Where the line with "Definition newline : string" appears below, start writing out lines exactly, and finish with the line with "[] => placeholder", which is included; write out nothing else.

* **Data for this exercise**:
• • • •

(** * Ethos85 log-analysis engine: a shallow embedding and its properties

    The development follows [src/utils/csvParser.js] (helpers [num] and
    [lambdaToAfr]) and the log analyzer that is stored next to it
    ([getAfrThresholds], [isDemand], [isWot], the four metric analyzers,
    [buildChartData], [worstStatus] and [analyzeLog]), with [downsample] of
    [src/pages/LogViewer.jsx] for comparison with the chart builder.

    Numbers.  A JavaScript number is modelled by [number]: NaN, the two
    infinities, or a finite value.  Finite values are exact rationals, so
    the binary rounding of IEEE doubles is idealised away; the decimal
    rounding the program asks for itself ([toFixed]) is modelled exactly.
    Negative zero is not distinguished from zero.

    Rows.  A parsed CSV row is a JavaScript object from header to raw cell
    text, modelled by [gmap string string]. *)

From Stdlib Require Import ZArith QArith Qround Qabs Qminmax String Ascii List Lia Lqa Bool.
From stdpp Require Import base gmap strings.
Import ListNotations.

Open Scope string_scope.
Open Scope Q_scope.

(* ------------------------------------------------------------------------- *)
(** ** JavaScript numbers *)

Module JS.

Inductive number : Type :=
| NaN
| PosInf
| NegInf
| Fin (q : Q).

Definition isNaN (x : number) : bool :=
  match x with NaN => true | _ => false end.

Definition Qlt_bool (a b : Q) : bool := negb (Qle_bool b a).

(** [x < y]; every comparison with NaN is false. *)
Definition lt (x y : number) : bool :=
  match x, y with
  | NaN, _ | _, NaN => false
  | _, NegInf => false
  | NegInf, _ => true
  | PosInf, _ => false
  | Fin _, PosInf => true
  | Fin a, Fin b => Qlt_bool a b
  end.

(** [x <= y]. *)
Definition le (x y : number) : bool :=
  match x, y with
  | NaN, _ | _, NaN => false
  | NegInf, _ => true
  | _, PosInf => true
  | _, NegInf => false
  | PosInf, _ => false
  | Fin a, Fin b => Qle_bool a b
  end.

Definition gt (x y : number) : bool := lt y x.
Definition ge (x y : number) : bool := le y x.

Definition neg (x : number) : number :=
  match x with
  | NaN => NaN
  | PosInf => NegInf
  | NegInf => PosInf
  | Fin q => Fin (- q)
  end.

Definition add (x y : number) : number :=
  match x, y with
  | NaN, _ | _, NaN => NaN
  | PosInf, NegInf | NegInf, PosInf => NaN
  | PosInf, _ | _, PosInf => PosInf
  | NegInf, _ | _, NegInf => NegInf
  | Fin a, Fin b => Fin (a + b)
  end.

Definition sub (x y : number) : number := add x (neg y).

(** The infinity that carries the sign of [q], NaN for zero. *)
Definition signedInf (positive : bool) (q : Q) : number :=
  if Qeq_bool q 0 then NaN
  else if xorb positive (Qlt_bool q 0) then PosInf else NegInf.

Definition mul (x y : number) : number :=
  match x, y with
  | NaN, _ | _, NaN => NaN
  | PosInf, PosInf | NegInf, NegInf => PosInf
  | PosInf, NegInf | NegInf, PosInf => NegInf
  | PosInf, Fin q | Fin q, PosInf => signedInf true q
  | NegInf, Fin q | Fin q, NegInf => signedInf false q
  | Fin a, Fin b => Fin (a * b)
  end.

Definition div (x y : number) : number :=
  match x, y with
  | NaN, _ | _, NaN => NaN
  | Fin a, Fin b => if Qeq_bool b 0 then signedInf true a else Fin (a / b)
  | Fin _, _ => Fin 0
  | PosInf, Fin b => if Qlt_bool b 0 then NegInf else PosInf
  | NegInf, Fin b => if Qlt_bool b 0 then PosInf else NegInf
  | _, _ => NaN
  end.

• • • •

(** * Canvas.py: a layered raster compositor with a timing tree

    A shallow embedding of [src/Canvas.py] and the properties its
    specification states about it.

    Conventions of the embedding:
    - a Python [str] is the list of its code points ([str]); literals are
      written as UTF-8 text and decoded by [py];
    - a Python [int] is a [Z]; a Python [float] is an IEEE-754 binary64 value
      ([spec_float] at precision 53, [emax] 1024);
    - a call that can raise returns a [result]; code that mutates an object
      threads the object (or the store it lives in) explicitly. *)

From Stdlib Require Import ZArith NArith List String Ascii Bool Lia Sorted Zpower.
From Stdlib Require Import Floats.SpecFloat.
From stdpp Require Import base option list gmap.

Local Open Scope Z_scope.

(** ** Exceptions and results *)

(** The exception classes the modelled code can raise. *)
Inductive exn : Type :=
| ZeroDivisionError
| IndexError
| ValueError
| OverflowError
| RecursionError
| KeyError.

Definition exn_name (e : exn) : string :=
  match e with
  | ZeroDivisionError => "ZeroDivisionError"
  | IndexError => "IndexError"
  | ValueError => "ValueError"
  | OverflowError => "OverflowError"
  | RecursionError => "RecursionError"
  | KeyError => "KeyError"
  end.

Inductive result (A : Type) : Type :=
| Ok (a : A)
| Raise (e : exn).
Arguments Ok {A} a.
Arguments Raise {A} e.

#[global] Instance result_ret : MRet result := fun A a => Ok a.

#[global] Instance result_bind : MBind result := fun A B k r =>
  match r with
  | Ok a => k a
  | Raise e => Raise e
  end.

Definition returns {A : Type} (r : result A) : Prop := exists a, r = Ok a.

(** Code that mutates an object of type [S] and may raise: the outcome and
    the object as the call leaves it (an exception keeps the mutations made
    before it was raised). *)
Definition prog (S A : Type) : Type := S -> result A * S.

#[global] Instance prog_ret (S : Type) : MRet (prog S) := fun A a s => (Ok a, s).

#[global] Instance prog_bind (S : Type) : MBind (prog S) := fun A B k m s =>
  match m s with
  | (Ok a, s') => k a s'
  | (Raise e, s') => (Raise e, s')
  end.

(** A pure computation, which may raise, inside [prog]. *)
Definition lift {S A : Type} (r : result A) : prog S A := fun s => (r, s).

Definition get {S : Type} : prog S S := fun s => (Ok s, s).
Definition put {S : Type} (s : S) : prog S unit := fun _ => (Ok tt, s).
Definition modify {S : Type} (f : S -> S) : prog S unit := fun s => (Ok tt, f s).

• • • •

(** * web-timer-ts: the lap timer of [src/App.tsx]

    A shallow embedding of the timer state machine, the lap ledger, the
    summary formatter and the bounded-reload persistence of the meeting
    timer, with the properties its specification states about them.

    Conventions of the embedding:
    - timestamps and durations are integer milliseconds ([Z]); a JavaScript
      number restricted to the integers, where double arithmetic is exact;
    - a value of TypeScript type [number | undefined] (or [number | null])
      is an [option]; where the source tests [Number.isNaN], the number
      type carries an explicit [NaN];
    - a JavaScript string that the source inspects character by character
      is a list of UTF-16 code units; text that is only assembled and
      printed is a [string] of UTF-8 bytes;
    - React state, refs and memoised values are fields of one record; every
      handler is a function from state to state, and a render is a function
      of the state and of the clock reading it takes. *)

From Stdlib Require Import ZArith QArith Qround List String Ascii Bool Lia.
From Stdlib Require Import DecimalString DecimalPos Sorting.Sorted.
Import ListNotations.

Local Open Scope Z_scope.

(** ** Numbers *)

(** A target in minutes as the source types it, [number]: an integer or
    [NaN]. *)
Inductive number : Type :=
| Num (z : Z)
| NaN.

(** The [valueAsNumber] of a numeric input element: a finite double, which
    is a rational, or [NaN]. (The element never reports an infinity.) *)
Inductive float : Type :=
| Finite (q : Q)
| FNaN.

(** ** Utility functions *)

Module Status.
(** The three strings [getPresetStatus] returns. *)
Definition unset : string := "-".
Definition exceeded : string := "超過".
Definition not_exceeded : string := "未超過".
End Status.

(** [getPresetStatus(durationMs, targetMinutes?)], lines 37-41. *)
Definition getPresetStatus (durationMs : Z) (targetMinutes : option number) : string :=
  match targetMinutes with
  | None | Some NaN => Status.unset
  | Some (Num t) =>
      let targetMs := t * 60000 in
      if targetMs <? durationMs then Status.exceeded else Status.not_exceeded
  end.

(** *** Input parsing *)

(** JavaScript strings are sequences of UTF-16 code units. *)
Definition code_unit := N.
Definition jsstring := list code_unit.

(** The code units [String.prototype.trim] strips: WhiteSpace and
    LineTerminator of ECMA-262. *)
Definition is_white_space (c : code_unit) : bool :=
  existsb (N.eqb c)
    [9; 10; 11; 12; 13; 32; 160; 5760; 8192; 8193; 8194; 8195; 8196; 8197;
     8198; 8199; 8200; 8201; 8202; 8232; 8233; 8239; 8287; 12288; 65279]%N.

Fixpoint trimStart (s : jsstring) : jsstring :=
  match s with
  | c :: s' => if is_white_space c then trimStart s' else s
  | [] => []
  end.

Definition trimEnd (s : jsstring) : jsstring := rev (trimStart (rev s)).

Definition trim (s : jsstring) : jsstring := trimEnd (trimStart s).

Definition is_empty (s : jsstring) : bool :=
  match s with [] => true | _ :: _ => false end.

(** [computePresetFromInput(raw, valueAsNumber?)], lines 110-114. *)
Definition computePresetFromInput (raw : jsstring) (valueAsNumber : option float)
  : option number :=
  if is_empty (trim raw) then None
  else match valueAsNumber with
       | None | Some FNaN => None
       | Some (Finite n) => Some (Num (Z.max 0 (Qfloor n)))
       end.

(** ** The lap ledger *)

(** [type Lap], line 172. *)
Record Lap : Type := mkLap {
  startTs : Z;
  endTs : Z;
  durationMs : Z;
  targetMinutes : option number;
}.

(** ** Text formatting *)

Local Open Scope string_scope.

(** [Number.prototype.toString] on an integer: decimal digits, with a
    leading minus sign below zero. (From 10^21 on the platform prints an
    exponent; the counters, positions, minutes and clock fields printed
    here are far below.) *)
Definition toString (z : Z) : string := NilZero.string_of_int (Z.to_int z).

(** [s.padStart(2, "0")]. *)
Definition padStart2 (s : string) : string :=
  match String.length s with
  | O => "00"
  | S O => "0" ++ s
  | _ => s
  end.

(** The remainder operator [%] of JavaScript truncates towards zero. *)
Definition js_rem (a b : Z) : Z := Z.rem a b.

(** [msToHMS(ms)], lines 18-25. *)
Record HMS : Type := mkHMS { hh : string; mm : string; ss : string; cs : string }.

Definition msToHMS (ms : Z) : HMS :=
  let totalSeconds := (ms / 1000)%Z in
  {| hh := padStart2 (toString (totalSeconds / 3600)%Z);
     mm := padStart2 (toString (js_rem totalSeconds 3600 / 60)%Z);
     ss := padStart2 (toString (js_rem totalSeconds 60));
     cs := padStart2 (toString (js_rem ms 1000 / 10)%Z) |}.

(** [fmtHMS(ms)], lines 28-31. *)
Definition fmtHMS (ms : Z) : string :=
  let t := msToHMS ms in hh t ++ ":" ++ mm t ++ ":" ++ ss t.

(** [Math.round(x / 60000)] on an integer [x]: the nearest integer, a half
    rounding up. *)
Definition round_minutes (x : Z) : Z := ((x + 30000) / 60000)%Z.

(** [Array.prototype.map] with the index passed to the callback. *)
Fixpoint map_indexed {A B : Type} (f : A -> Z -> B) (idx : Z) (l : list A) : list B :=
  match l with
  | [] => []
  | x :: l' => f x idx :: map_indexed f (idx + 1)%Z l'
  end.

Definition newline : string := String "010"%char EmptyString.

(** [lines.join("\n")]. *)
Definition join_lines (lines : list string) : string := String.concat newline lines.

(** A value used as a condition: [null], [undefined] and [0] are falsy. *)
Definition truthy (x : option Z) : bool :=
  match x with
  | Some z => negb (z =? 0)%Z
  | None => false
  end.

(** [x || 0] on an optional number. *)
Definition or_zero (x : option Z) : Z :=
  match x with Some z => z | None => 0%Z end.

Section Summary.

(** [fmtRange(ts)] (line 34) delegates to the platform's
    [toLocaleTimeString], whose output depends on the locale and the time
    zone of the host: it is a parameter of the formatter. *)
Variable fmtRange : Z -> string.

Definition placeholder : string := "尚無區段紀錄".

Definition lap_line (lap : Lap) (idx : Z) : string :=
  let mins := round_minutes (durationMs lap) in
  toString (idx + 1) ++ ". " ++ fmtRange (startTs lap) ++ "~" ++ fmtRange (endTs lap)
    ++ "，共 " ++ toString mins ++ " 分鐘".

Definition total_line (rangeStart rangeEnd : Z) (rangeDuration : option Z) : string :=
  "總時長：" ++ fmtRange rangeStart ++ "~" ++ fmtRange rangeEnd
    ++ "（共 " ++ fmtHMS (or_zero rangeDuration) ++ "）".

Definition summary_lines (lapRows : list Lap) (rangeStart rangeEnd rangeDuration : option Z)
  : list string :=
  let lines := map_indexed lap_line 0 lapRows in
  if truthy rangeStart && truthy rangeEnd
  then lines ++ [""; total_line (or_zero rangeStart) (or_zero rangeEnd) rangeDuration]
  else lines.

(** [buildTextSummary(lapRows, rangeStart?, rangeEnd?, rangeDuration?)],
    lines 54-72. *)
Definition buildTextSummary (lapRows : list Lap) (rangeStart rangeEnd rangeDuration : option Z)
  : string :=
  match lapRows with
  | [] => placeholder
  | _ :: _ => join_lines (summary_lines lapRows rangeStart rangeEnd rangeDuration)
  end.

• • • •

* **Solution for this exercise**:
Definition newline : string := String "010"%char EmptyString.

(** [lines.join("\n")]. *)
Definition join_lines (lines : list string) : string := String.concat newline lines.

(** A value used as a condition: [null], [undefined] and [0] are falsy. *)
Definition truthy (x : option Z) : bool :=
  match x with
  | Some z => negb (z =? 0)%Z
  | None => false
  end.

(** [x || 0] on an optional number. *)
Definition or_zero (x : option Z) : Z :=
  match x with Some z => z | None => 0%Z end.

Section Summary.

(** [fmtRange(ts)] (line 34) delegates to the platform's
    [toLocaleTimeString], whose output depends on the locale and the time
    zone of the host: it is a parameter of the formatter. *)
Variable fmtRange : Z -> string.

Definition placeholder : string := "尚無區段紀錄".

Definition lap_line (lap : Lap) (idx : Z) : string :=
  let mins := round_minutes (durationMs lap) in
  toString (idx + 1) ++ ". " ++ fmtRange (startTs lap) ++ "~" ++ fmtRange (endTs lap)
    ++ "，共 " ++ toString mins ++ " 分鐘".

Definition total_line (rangeStart rangeEnd : Z) (rangeDuration : option Z) : string :=
  "總時長：" ++ fmtRange rangeStart ++ "~" ++ fmtRange rangeEnd
    ++ "（共 " ++ fmtHMS (or_zero rangeDuration) ++ "）".

Definition summary_lines (lapRows : list Lap) (rangeStart rangeEnd rangeDuration : option Z)
  : list string :=
  let lines := map_indexed lap_line 0 lapRows in
  if truthy rangeStart && truthy rangeEnd
  then lines ++ [""; total_line (or_zero rangeStart) (or_zero rangeEnd) rangeDuration]
  else lines.

(** [buildTextSummary(lapRows, rangeStart?, rangeEnd?, rangeDuration?)],
    lines 54-72. *)
Definition buildTextSummary (lapRows : list Lap) (rangeStart rangeEnd rangeDuration : option Z)
  : string :=
  match lapRows with
  | [] => placeholder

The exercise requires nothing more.